Notepad++ Regular Expression Replace to make a flatfile database from a TAIR FASTA protein sequence file

Sabtu, 17 Desember 2011

On Windows I appreciate the free Notepad++ text editor with dozens of free plugins which can be selected and downloaded and installed directly within the Editor's user interface. Albeit slow in execution at times, compared to other editors (e.g. Notepad2), I never got around to truly engage myself in the RegEx features this editor-class provides, because it never seemed to work right (- usually a case for RTFM).

Apparently the set of Regular Expressions usable is quite limited, more to that in a bit.

In the following case the TAIR sequence data of the model plant Arabidopsis thaliana is prepared to become a flatfile, ready for straightforward import in MySQL.

LOAD DATA LOCAL INFILE 'DBs\\AraCyc_Enzymes_Without_Tags_BLASTset.fasta'
INTO TABLE arath_tair_enzymesequence
FIELDS TERMINATED BY '\t'
LINES TERMINATED BY '\n';

(Note: The assignment of the table names is: species_datasource_tablename; and I stick to lowercase. There are arguably a myriad of better naming-schemes though)

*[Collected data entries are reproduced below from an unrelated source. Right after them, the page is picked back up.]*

(* ===== verification/Store.v ===== *)
(** * Memory cells and deep copies

    Go values with pointers, slices and maps, for the one place where sharing matters: the deep
    copies of api/v1alpha1/zz_generated.deepcopy.go.  A store maps locations to cells; a type's
    [Layout] says which value its memory form stands for in a store, which cells it reaches, and how
    it is copied; [LayoutLaws] is what a copy promises, and the instances below compose it. *)
From S2P Require Import Prelude.

(** An address; the type says what the cell there holds. *)
Definition loc := positive.
Record ptr (T : Type) := Ptr { addr : loc }.
Arguments Ptr {_}.
Arguments addr {_}.

(** A slice of a backing array, from its start. *)
Record slice (T : Type) := Slice { sl_array : ptr (list T); sl_len : nat }.
Arguments Slice {_}.
Arguments sl_array {_}.
Arguments sl_len {_}.

(** ** Stores and the operations on them *)

Section Store.
Context {cell : Type}.

Abbreviation store := (gmap loc cell).

(** An operation on memory; [None] is a fault. *)
Definition mem (A : Type) : Type := store → option (store * A).

#[export] Instance mem_ret : MRet mem := λ A a h, Some (h, a).
#[export] Instance mem_bind : MBind mem := λ A B f m h,
  match m h with
  | Some (h', a) => f a h'
  | None => None
  end.
#[export] Instance mem_fmap : FMap mem := λ A B f m h,
  match m h with
  | Some (h', a) => Some (h', f a)
  | None => None
  end.

(** The values a cell holds. *)
Class InCell (T : Type) := {
  to_cell : T → cell;
  of_cell : cell → option T;
  of_to_cell x : of_cell (to_cell x) = Some x
}.

Definition cell_at `{InCell T} (h : store) (p : ptr T) : option T := h !! addr p ≫= of_cell.

Definition load `{InCell T} (p : ptr T) : mem T := λ h,
  match cell_at h p with
  | Some x => Some (h, x)
  | None => None
  end.

(** A fresh cell with its contents: [new], and the assignment that fills it. *)
Definition alloc `{InCell T} (x : T) : mem (ptr T) := λ h,
  let l := fresh (dom h) in Some (<[l := to_cell x]> h, Ptr l).

(** ** Layouts *)

Class Layout (T V : Type) := {
  read : store → T → option V;
  reach : store → T → list loc;
  copy : T → mem T
}.

(** What a copy of a value promises: nothing that was there is changed, the copy stands for the
    value, and its cells are new and not shared among its parts. *)
Record copied `{Layout T V} (h h' : store) (y : T) (v : V) : Prop := {
  copied_kept : h ⊆ h';
  copied_read : read h' y = Some v;
  copied_new l : l ∈ reach h' y → h !! l = None;
  copied_unshared : NoDup (reach h' y)
}.

Class LayoutLaws T V `{Layout T V} : Prop := {
  read_local h h' x v :
    read h x = Some v → (∀ l, l ∈ reach h x → h' !! l = h !! l) → read h' x = Some v ∧ reach h' x = reach h x;
  reach_allocated h x v l : read h x = Some v → l ∈ reach h x → is_Some (h !! l);
  copy_copied h x v : read h x = Some v → ∃ h' y, copy x h = Some (h', y) ∧ copied h h' y v
}.

Section Laws.
Context `{LayoutLaws T V}.

Lemma read_grows h h' x v : read h x = Some v → h ⊆ h' → read h' x = Some v ∧ reach h' x = reach h x.
Proof.
  intros Hr Hs. apply read_local; [done|]. intros l Hl.
  destruct (reach_allocated _ _ _ _ Hr Hl) as [c Hc]. rewrite Hc. by eapply lookup_weaken.
Qed.

End Laws.

(** ** Parts without pointers *)

Class Flat (T : Type) := {}.

#[export] Instance flat_layout `{Flat T} : Layout T T := {|
  read h x := Some x; reach h x := []; copy := mret |}.

#[export] Instance flat_laws `{Flat T} : LayoutLaws T T.
Proof.
  split; [done|by intros ???? _ ?%elem_of_nil|].
  intros h x v [= ->]. exists h, v. split; [done|]. split; [done|done|by intros ? ?%elem_of_nil|constructor].
Qed.

(** ** Maps: a reference to the entries, copied one by one *)

Definition copy_entries (m : gmap string string) : gmap string string :=
  map_fold (λ key val out, <[key := val]> out) ∅ m.

Lemma copy_entries_eq m : copy_entries m = m.
Proof. apply (map_fold_weak_ind (λ out m, out = m)); [done|]. by intros k x m' out Hk ->. Qed.

#[export] Instance entries_layout : Layout (gmap string string) (gmap string string) := {|
  read h m := Some m; reach h m := []; copy m := mret (copy_entries m) |}.

#[export] Instance entries_laws : LayoutLaws (gmap string string) (gmap string string).
Proof.
  split; [done|by intros ???? _ ?%elem_of_nil|].
  intros h x v [= ->]. exists h, v. simpl. rewrite copy_entries_eq.
  split; [done|]. split; [done|done|by intros ? ?%elem_of_nil|constructor].
Qed.

(** ** Several parts, one after the other *)

#[export] Instance pair_layout `{Layout T1 V1, Layout T2 V2} : Layout (T1 * T2) (V1 * V2) := {|
  read h x := v1 ← read h x.1; v2 ← read h x.2; Some (v1, v2);
  reach h x := reach h x.1 ++ reach h x.2;
  copy x := y1 ← copy x.1; y2 ← copy x.2; mret (y1, y2) |}.
(* ===== verification/DeepCopy.v ===== *)
(** * Deep copies of the API types (api/v1alpha1/zz_generated.deepcopy.go)

    The memory forms of the API types and their copies as the generated code writes them.
    [X_DeepCopyInto] takes what the receiver points to and returns what it leaves in [*out]; the
    plain assignment [*out = *in] is the part of it that the later assignments do not replace.
    [X_DeepCopy] takes the receiver itself, nil or not. *)
From S2P Require Import Prelude Kube Api Store.

(** ** Memory forms *)

Record TypeMeta := { tm_Kind : string; tm_APIVersion : string }.

Record ResourceRequirements_mem := {
  rrm_Requests : option (ptr ResourceQuantities);
  rrm_Limits : option (ptr ResourceQuantities)
}.

Record HealthSpec_mem := {
  hsm_Readiness : option (ptr HTTPProbeSpec);
  hsm_Liveness : option (ptr HTTPProbeSpec)
}.

Record ServiceSpec_mem := { ssm_Enabled : option (ptr bool); ssm_Port : option (ptr Z) }.

Record AutoscalingMetricSpec_mem := {
  amm_Type : AutoscalingMetricType;
  amm_TargetUtilization : option (ptr Z);
  amm_MetricName : string;
  amm_TargetValue : option (ptr ResourceQuantity)
}.

Record AutoscalingSpec_mem := {
  asm_Enabled : option (ptr bool);
  asm_MinReplicas : option (ptr Z);
  asm_MaxReplicas : option (ptr Z);
  asm_Metrics : option (slice AutoscalingMetricSpec_mem);
  asm_ScaleDownStabilizationSeconds : option (ptr Z)
}.

Record AvailabilitySpec_mem := {
  avm_Enabled : option (ptr bool);
  avm_MinAvailable : option (ptr Z);
  avm_MaxUnavailable : option (ptr Z)
}.

Record NetworkSpec_mem := { nsm_Enabled : option (ptr bool) }.

Record AIWorkloadSpec_mem := {
  spm_Environment : string;
  spm_Tenant : string;
  spm_Policy : string;
  spm_Image : string;
  spm_Replicas : option (ptr Z);
  spm_Autoscaling : option (ptr AutoscalingSpec_mem);
  spm_Availability : option (ptr AvailabilitySpec_mem);
  spm_Container : ContainerSpec;
  spm_Resources : option (ptr ResourceRequirements_mem);
  spm_Health : option (ptr HealthSpec_mem);
  spm_Service : option (ptr ServiceSpec_mem);
  spm_Exposure : option (ptr ExposureSpec);
  spm_SecretRefs : option (slice SecretReference);
  spm_ExternalSecrets : option (slice ExternalSecretReference);
  spm_Network : option (ptr NetworkSpec_mem)
}.

(** ** The whole object

    The memory forms of [metav1.ObjectMeta], [metav1.ListMeta] and [metav1.Condition], and their own
    copies, are apimachinery's. *)
Section DeepCopy.
Context {ObjectMeta_mem ListMeta_mem Condition_mem ListMeta : Type}.

Record AIWorkloadStatus_mem := {
  stm_ObservedGeneration : Z;
  stm_DesiredReplicas : Z;
  stm_ReadyReplicas : Z;
  stm_Endpoint : string;
  stm_Conditions : option (slice Condition_mem)
}.

Record AIWorkload_mem := {
  wm_TypeMeta : TypeMeta;
  wm_meta : ObjectMeta_mem;
  wm_Spec : AIWorkloadSpec_mem;
  wm_Status : AIWorkloadStatus_mem
}.

Record AIWorkloadList_mem := {
  lm_TypeMeta : TypeMeta;
  lm_ListMeta : ListMeta_mem;
  lm_Items : option (slice AIWorkload_mem)
}.

(** The cells, by the type of what they hold; an array is one cell. *)
Inductive cell :=
  | CBool (x : bool)
  | CInt32 (x : Z)
  | CResourceQuantity (x : ResourceQuantity)
  | CResourceQuantities (x : ResourceQuantities)
  | CContainerSpec (x : ContainerSpec)
  | CHTTPProbeSpec (x : HTTPProbeSpec)
  | CExposureSpec (x : ExposureSpec)
  | CExternalSecretReference (x : ExternalSecretReference)
  | CResourceRequirements (x : ResourceRequirements_mem)
  | CHealthSpec (x : HealthSpec_mem)
  | CServiceSpec (x : ServiceSpec_mem)
  | CAutoscalingMetricSpec (x : AutoscalingMetricSpec_mem)
  | CAutoscalingSpec (x : AutoscalingSpec_mem)
  | CAvailabilitySpec (x : AvailabilitySpec_mem)
  | CNetworkSpec (x : NetworkSpec_mem)
  | CAIWorkloadSpec (x : AIWorkloadSpec_mem)
  | CAIWorkloadStatus (x : AIWorkloadStatus_mem)
  | CAIWorkload (x : AIWorkload_mem)
  | CAIWorkloadList (x : AIWorkloadList_mem)
  | CSecretReferences (x : list SecretReference)
  | CExternalSecretReferences (x : list ExternalSecretReference)
  | CAutoscalingMetricSpecs (x : list AutoscalingMetricSpec_mem)
  | CConditions (x : list Condition_mem)
  | CAIWorkloads (x : list AIWorkload_mem).

#[export] Instance CBool_in : InCell cell bool := {| to_cell := CBool; of_cell c := match c with CBool x => Some x | _ => None end; of_to_cell x := eq_refl |}.
#[export] Instance CInt32_in : InCell cell Z := {| to_cell := CInt32; of_cell c := match c with CInt32 x => Some x | _ => None end; of_to_cell x := eq_refl |}.
#[export] Instance CResourceQuantity_in : InCell cell string := {| to_cell := CResourceQuantity; of_cell c := match c with CResourceQuantity x => Some x | _ => None end; of_to_cell x := eq_refl |}.
#[export] Instance CResourceQuantities_in : InCell cell (gmap string string) := {| to_cell := CResourceQuantities; of_cell c := match c with CResourceQuantities x => Some x | _ => None end; of_to_cell x := eq_refl |}.
#[export] Instance CContainerSpec_in : InCell cell ContainerSpec := {| to_cell := CContainerSpec; of_cell c := match c with CContainerSpec x => Some x | _ => None end; of_to_cell x := eq_refl |}.
#[export] Instance CHTTPProbeSpec_in : InCell cell HTTPProbeSpec := {| to_cell := CHTTPProbeSpec; of_cell c := match c with CHTTPProbeSpec x => Some x | _ => None end; of_to_cell x := eq_refl |}.
#[export] Instance CExposureSpec_in : InCell cell ExposureSpec := {| to_cell := CExposureSpec; of_cell c := match c with CExposureSpec x => Some x | _ => None end; of_to_cell x := eq_refl |}.
#[export] Instance CExternalSecretReference_in : InCell cell ExternalSecretReference := {| to_cell := CExternalSecretReference; of_cell c := match c with CExternalSecretReference x => Some x | _ => None end; of_to_cell x := eq_refl |}.
#[export] Instance CResourceRequirements_in : InCell cell ResourceRequirements_mem := {| to_cell := CResourceRequirements; of_cell c := match c with CResourceRequirements x => Some x | _ => None end; of_to_cell x := eq_refl |}.
#[export] Instance CHealthSpec_in : InCell cell HealthSpec_mem := {| to_cell := CHealthSpec; of_cell c := match c with CHealthSpec x => Some x | _ => None end; of_to_cell x := eq_refl |}.
#[export] Instance CServiceSpec_in : InCell cell ServiceSpec_mem := {| to_cell := CServiceSpec; of_cell c := match c with CServiceSpec x => Some x | _ => None end; of_to_cell x := eq_refl |}.
#[export] Instance CAutoscalingMetricSpec_in : InCell cell AutoscalingMetricSpec_mem := {| to_cell := CAutoscalingMetricSpec; of_cell c := match c with CAutoscalingMetricSpec x => Some x | _ => None end; of_to_cell x := eq_refl |}.
#[export] Instance CAutoscalingSpec_in : InCell cell AutoscalingSpec_mem := {| to_cell := CAutoscalingSpec; of_cell c := match c with CAutoscalingSpec x => Some x | _ => None end; of_to_cell x := eq_refl |}.
#[export] Instance CAvailabilitySpec_in : InCell cell AvailabilitySpec_mem := {| to_cell := CAvailabilitySpec; of_cell c := match c with CAvailabilitySpec x => Some x | _ => None end; of_to_cell x := eq_refl |}.
#[export] Instance CNetworkSpec_in : InCell cell NetworkSpec_mem := {| to_cell := CNetworkSpec; of_cell c := match c with CNetworkSpec x => Some x | _ => None end; of_to_cell x := eq_refl |}.
#[export] Instance CAIWorkloadSpec_in : InCell cell AIWorkloadSpec_mem := {| to_cell := CAIWorkloadSpec; of_cell c := match c with CAIWorkloadSpec x => Some x | _ => None end; of_to_cell x := eq_refl |}.
#[export] Instance CAIWorkloadStatus_in : InCell cell AIWorkloadStatus_mem := {| to_cell := CAIWorkloadStatus; of_cell c := match c with CAIWorkloadStatus x => Some x | _ => None end; of_to_cell x := eq_refl |}.
#[export] Instance CAIWorkload_in : InCell cell AIWorkload_mem := {| to_cell := CAIWorkload; of_cell c := match c with CAIWorkload x => Some x | _ => None end; of_to_cell x := eq_refl |}.
#[export] Instance CAIWorkloadList_in : InCell cell AIWorkloadList_mem := {| to_cell := CAIWorkloadList; of_cell c := match c with CAIWorkloadList x => Some x | _ => None end; of_to_cell x := eq_refl |}.
#[export] Instance CSecretReferences_in : InCell cell (list string) := {| to_cell := CSecretReferences; of_cell c := match c with CSecretReferences x => Some x | _ => None end; of_to_cell x := eq_refl |}.
#[export] Instance CExternalSecretReferences_in : InCell cell (list ExternalSecretReference) := {| to_cell := CExternalSecretReferences; of_cell c := match c with CExternalSecretReferences x => Some x | _ => None end; of_to_cell x := eq_refl |}.
#[export] Instance CAutoscalingMetricSpecs_in : InCell cell (list AutoscalingMetricSpec_mem) := {| to_cell := CAutoscalingMetricSpecs; of_cell c := match c with CAutoscalingMetricSpecs x => Some x | _ => None end; of_to_cell x := eq_refl |}.
#[export] Instance CConditions_in : InCell cell (list Condition_mem) := {| to_cell := CConditions; of_cell c := match c with CConditions x => Some x | _ => None end; of_to_cell x := eq_refl |}.
#[export] Instance CAIWorkloads_in : InCell cell (list AIWorkload_mem) := {| to_cell := CAIWorkloads; of_cell c := match c with CAIWorkloads x => Some x | _ => None end; of_to_cell x := eq_refl |}.
(* ===== verification/KubeReference.v ===== *)
(** * Reference implementations of the library parameters

    Executable instances of the classes of [Kube], with the laws proved of them.  They show that
    the laws are consistent and they are what the examples evaluate; no theorem about the
    controller depends on them. *)
From S2P Require Import Prelude Errors GoStd Kube Effects.

Module Ref.

(** ** API errors *)

Definition reason_text (t : status_reason_test) : string :=
  match t with
  | NotFound => "NotFound"
  | AlreadyExists => "AlreadyExists"
  | Conflict => "Conflict"
  | Forbidden => "Forbidden"
  | Timeout => "Timeout"
  | ServerTimeout => "ServerTimeout"
  | TooManyRequests => "TooManyRequests"
  | Invalid => "Invalid"
  end.

#[export] Instance api_errors : ApiErrors := λ t e,
  match root_cause e with
  | APIError s => bool_decide (status_reason s = reason_text t)
  | _ => false
  end.

#[export] Instance api_errors_laws : ApiErrorsLaws.
Proof. by split. Qed.

(** An API error with the reason of a test. *)
Definition api_error (t : status_reason_test) (text : string) : error :=
  APIError {| status_reason := reason_text t; status_text := text |}.

(** ** Quantities: decimal integers, with an optional sign and the suffix m for thousandths *)

Fixpoint parse_digits (s : string) (acc : Z) : option Z :=
  match s with
  | "" => Some (acc * 1000)%Z
  | "m" => Some acc
  | String a s' =>
      let n := Z.of_N (N_of_ascii a) in
      if ((48 <=? n) && (n <=? 57))%Z then parse_digits s' (acc * 10 + (n - 48))%Z else None
  end.

Definition milli (s : string) : option Z :=
  match s with
  | "" | "-" => None
  | String "-" s' => Z.opp <$> parse_digits s' 0
  | _ => parse_digits s 0
  end.

Definition milli_of (q : Quantity) : Z := default 0%Z (milli (quantity_text q)).

#[export] Instance quantities : Quantities := {
  ParseQuantity s := (λ _, MkQuantity s) <$> milli s;
  Quantity_Sign q := Z.sgn (milli_of q);
  Quantity_Cmp q r := Z.sgn (milli_of q - milli_of r)
}.

#[export] Instance quantities_laws : QuantitiesLaws.
Proof. split. intros q. simpl. by rewrite Z.sub_diag. Qed.

(** ** Owner references *)

Definition is_controller (r : OwnerReference) : bool := bool_decide (or_Controller r = Some true).

Definition same_owner (r s : OwnerReference) : bool :=
  bool_decide (or_APIVersion r = or_APIVersion s) && bool_decide (or_Kind r = or_Kind s) &&
  bool_decide (or_Name r = or_Name s).

Definition upsert (ref : OwnerReference) (refs : list OwnerReference) : list OwnerReference :=
  match first_index (same_owner ref) refs with
  | Some i => <[i := ref]> refs
  | None => refs ++ [ref]
  end.

#[export] Instance owner_helpers : OwnerHelpers := {
  Time_IsZero t := bool_decide (t = None);
  Time_Equal t u := bool_decide (t = u);
  GetControllerOf refs := first_match is_controller refs;
  SetControllerReference v k owner b ns refs :=
    let ref := {| or_APIVersion := v; or_Kind := k; or_Name := om_Name owner; or_UID := om_UID owner;
                  or_Controller := Some true; or_BlockOwnerDeletion := Some b |} in
    if negb (bool_decide (om_Namespace owner = ns)) then None
    else match first_match is_controller refs with
    | Some existing => if same_owner ref existing then Some (upsert ref refs) else None
    | None => Some (upsert ref refs)
    end
}.

Lemma same_owner_refl r : same_owner r r = true.
Proof. unfold same_owner. by rewrite !bool_decide_true. Qed.

Lemma upsert_controller ref refs :
  is_controller ref = true →
  (∀ r, first_match is_controller refs = Some r → same_owner ref r = true) →
  first_match is_controller (upsert ref refs) = Some ref.
Proof.
  intros Hc. unfold upsert. induction refs as [|r refs IH]; simpl; intros Hr; [by rewrite Hc|].
  destruct (same_owner ref r) eqn:Es; simpl; [by rewrite Hc|].
  destruct (is_controller r) eqn:Er.
  - rewrite (Hr r eq_refl) in Es. done.
  - specialize (IH Hr). destruct (first_index (same_owner ref) refs); simpl; by rewrite Er.
Qed.

Lemma upsert_idemp ref refs : upsert ref (upsert ref refs) = upsert ref refs.
Proof.
  unfold upsert. induction refs as [|r refs IH]; simpl; [by rewrite same_owner_refl|].
  destruct (same_owner ref r) eqn:Es; simpl; [by rewrite same_owner_refl|].
  destruct (first_index (same_owner ref) refs) eqn:Ef; simpl; rewrite Es; simpl in *.
  - destruct (first_index (same_owner ref) (<[_:=ref]> refs)); simpl in *; congruence.
  - destruct (first_index (same_owner ref) (refs ++ [ref])); simpl in *; congruence.
Qed.

#[export] Instance owner_helpers_laws : OwnerHelpersLaws.
Proof.
  split; try done.
  - intros t. simpl. by apply bool_decide_true.
  - intros refs r [? ?%bool_decide_eq_true]%first_match_Some. done.
  - intros v k owner b ns refs refs' Hs. simpl in *. case_match; [done|].
    destruct (first_match is_controller refs) eqn:E; [destruct (same_owner _ _) eqn:Es; [|done]|];
      injection Hs as <-; apply upsert_controller; try done; intros; simplify_eq; done.
  - intros v k owner b ns refs refs' Hs. simpl in *. case_match; [done|].
    assert (refs' = upsert {| or_APIVersion := v; or_Kind := k; or_Name := om_Name owner;
      or_UID := om_UID owner; or_Controller := Some true; or_BlockOwnerDeletion := Some b |} refs ∧
      first_match is_controller refs' = Some {| or_APIVersion := v; or_Kind := k; or_Name := om_Name owner;
      or_UID := om_UID owner; or_Controller := Some true; or_BlockOwnerDeletion := Some b |}) as [-> ->].
    { destruct (first_match is_controller refs) eqn:E; [destruct (same_owner _ _) eqn:Es; [|done]|];
        injection Hs as <-; (split; [done|]); apply upsert_controller; try done; intros; simplify_eq; done. }
    by rewrite same_owner_refl, upsert_idemp.
  - intros v k owner owner' b ns refs Hn Hns Hu. simpl. by rewrite Hn, Hns, Hu.
  - intros v k owner b ns refs Hns Hc. simpl in *. rewrite bool_decide_true by done. simpl.
    destruct (first_match is_controller refs) as [r|]; [|done]. destruct (Hc r eq_refl) as (Hv & Hk & Hn).
    unfold same_owner. simpl. by rewrite Hv, Hk, Hn, !bool_decide_true.
Qed.

(** ** Status conditions *)

Definition has_type (t : string) (c : Condition) : bool := bool_decide (c_Type c = t).

Definition with_time (t : Time) (c : Condition) : Condition := {|
  c_Type := c_Type c; c_Status := c_Status c; c_ObservedGeneration := c_ObservedGeneration c;
  c_LastTransitionTime := t; c_Reason := c_Reason c; c_Message := c_Message c |}.

#[export] Instance conditions : Conditions := {
  FindStatusCondition cs t := first_match (has_type t) cs;
  SetStatusCondition now cs c :=
    match first_index (has_type (c_Type c)) cs with
    | None => cs ++ [with_time now c]
    | Some i => alter (λ old, with_time (if decide (c_Status old = c_Status c) then c_LastTransitionTime old else now) c) i cs
    end;
  RemoveStatusCondition cs t := filter (λ c, c_Type c ≠ t) cs;
  IsStatusConditionTrue cs t :=
    match first_match (has_type t) cs with
    | Some c => bool_decide (c_Status c = ConditionTrue)
    | None => false
    end
}.

Lemma same_observation_with_time t c : same_observation (with_time t c) c.
Proof. by repeat split. Qed.

Lemma with_time_same d c : same_observation d c → with_time (c_LastTransitionTime d) c = d.
Proof. destruct d, c. unfold same_observation, with_time. simpl. by intros (-> & -> & -> & -> & ->). Qed.

Lemma has_type_with_time t now c : has_type t (with_time now c) = has_type t c.
Proof. done. Qed.

Lemma has_type_refl c : has_type (c_Type c) c = true.
Proof. by apply bool_decide_true. Qed.

Lemma has_type_other t c : t ≠ c_Type c → has_type t c = false.
Proof. intros. by apply bool_decide_false. Qed.

#[export] Instance conditions_laws : ConditionsLaws.
Proof.
  split; simpl.
  - intros cs t c [? ?%bool_decide_eq_true]%first_match_Some. done.
  - intros cs t. rewrite first_match_None. unfold has_type. by setoid_rewrite bool_decide_eq_false.
  - intros cs ds t. induction cs as [|x cs IH]; simpl; [done|]. by destruct (has_type t x).
  - intros now cs c. induction cs as [|x cs IH]; simpl.
    + rewrite has_type_with_time, has_type_refl. eauto using same_observation_with_time.
    + destruct (has_type (c_Type c) x) eqn:E; simpl.
      * rewrite has_type_with_time, has_type_refl. eauto using same_observation_with_time.
      * destruct (first_index _ cs); simpl; by rewrite E.
  - intros now cs c t Ht. induction cs as [|x cs IH]; simpl.
    + by rewrite has_type_with_time, has_type_other.
    + destruct (has_type (c_Type c) x) eqn:E; simpl.
      * apply bool_decide_eq_true in E. rewrite has_type_with_time, !has_type_other by congruence. done.
      * destruct (first_index _ cs); simpl in *; by destruct (has_type t x).
  - intros now cs c. induction cs as [|x cs IH]; simpl; [done|].
    destruct (has_type (c_Type c) x) eqn:E; simpl.
    + apply bool_decide_eq_true in E. by rewrite E.
    + destruct (first_index _ cs) , (first_match (has_type (c_Type c)) cs);
        cbn in IH |- *; f_equal; exact IH.
  - intros now cs c d. induction cs as [|x cs IH]; simpl.
    + rewrite list_elem_of_singleton. intros ->. left. apply same_observation_with_time.
    + destruct (has_type (c_Type c) x) eqn:E; simpl.
      * intros [->|?]%elem_of_cons; [left; apply same_observation_with_time|right; by right].
      * destruct (first_index _ cs); simpl; intros [->|Hd]%elem_of_cons;
          [right; by left| |right; by left|]; destruct (IH Hd); auto; right; by right.
  - intros now cs c d. induction cs as [|x cs IH]; simpl; [done|].
    destruct (has_type (c_Type c) x) eqn:E; simpl.
    + intros [= ->] Hs. rewrite decide_True by apply Hs. by rewrite with_time_same.
    + intros Hf Hs. specialize (IH Hf Hs). destruct (first_index _ cs); cbn in IH |- *; f_equal; exact IH.
  - intros cs t d. rewrite list_elem_of_filter. tauto.
  - intros cs t. apply sublist_filter.
  - intros cs t u Hu. induction cs as [|x cs IH]; simpl; [done|].
    rewrite filter_cons. case_decide as Hx; simpl; rewrite IH; [done|].
    by rewrite has_type_other by congruence.
  - intros cs t. induction cs as [|x cs IH]; simpl; [done|]. rewrite filter_cons. unfold has_type at 1.
    case_bool_decide as Hx; [done|]. intros Hf. rewrite decide_True by done. by rewrite IH.
  - intros cs t. destruct (first_match _ cs) as [c|]; [|naive_solver].
    rewrite bool_decide_eq_true. naive_solver.
Qed.

(** ** Unstructured objects *)

Fixpoint nested (m : gomap) (path : list string) : option any :=
  match path with
  | [] => None
  | [k] => match any_get m k with ANil => None | v => Some v end
  | k :: path' => match any_get m k with AMap m' => nested m' path' | _ => None end
  end.

Fixpoint set_nested (m : gomap) (v : any) (path : list string) : gomap :=
  match path with
  | [] => m
  | [k] => any_set m k v
  | k :: path' => any_set m k (AMap (set_nested (match any_get m k with AMap m' => m' | _ => [] end) v path'))
  end.

#[export] Instance unstructured_helpers : UnstructuredHelpers := {
  NestedString m path :=
    match nested m path with
    | None => Some ("", false)
    | Some (AString s) => Some (s, true)
    | Some _ => None
    end;
  NestedSlice m path :=
    match nested m path with
    | None => Some ([], false)
    | Some (ASlice l) => Some (l, true)
    | Some _ => None
    end;
  SetNestedField m v path := (set_nested m v path, None)
}.

#[export] Instance unstructured_helpers_laws : UnstructuredHelpersLaws.
Proof. by split. Qed.

(** ** Semantic equality *)

#[export] Instance deep_equal A `{EqDecision A} : SemanticDeepEqual A := λ a b, bool_decide (a = b).

#[export] Instance deep_equal_laws A `{EqDecision A} : SemanticDeepEqualLaws A.
Proof. intros a. by apply bool_decide_true. Qed.

#[export] Instance deep_equal_exact A `{EqDecision A} : SemanticDeepEqualExact A.
Proof. intros a b. by apply bool_decide_eq_true_1. Qed.

End Ref.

The fasta-file content looks like this:

>Q93V56 | AraCyc: AT1G01050-MONOMER | inorganic pyrophosphatase | Species: Arabidopsis thaliana | Gene: PPa1
MSEETKDNQRLQRPAPRLNERILSSLSRRSVAAHPWHDLEIGPGAPQIFNVVVEITKGSKVKYELDKKTG
LIKVDRILYSSVVYPHNYGFVPRTLCEDNDPIDVLVIMQEPVLPGCFLRARAIGLMPMIDQGEKDDKIIA
VCVDDPEYKHYTDIKELPPHRLSEIRRFFEDYKKNENKEVAVNDFLPSESAVEAIQYSMDLYAEYILHTL
RR

A dozen string-operations:

I successively replace the following text sequences, with only one RegEx required:

RegEx: '^>(.*)' -> '\1\t'
' | AraCyc: ' -> '\t'
' | Species: ' -> '\t'
' | Gene: -> ' '\t'
' | ' -> '\t'
'^>' with(->) ''

This still leaves getting rid of the whitespaces (\n) in the sequence data and adding a tab-delimiter before it:
Q93V56 AT1G01050-MONOMER inorganic pyrophosphatase Arabidopsis thaliana PPa1
MSEETKDNQRLQRPAPRLNERILSSLSRRSVAAHPWHDLEIGPGAPQIFNVVVEITKGSKVKYELDKKTG
LIKVDRILYSSVVYPHNYGFVPRTLCEDNDPIDVLVIMQEPVLPGCFLRARAIGLMPMIDQGEKDDKIIA
VCVDDPEYKHYTDIKELPPHRLSEIRRFFEDYKKNENKEVAVNDFLPSESAVEAIQYSMDLYAEYILHTL
RR

Searching for ^([A-Z]{30,} won't work in this editor-class. The Pattern Quantifiers available are limited to +,* and ?. You can see examples of the fairly limited RegEx repertoire for NodePad-plus-plus here. Additionally the RegEx-mode is limited to single-line mode.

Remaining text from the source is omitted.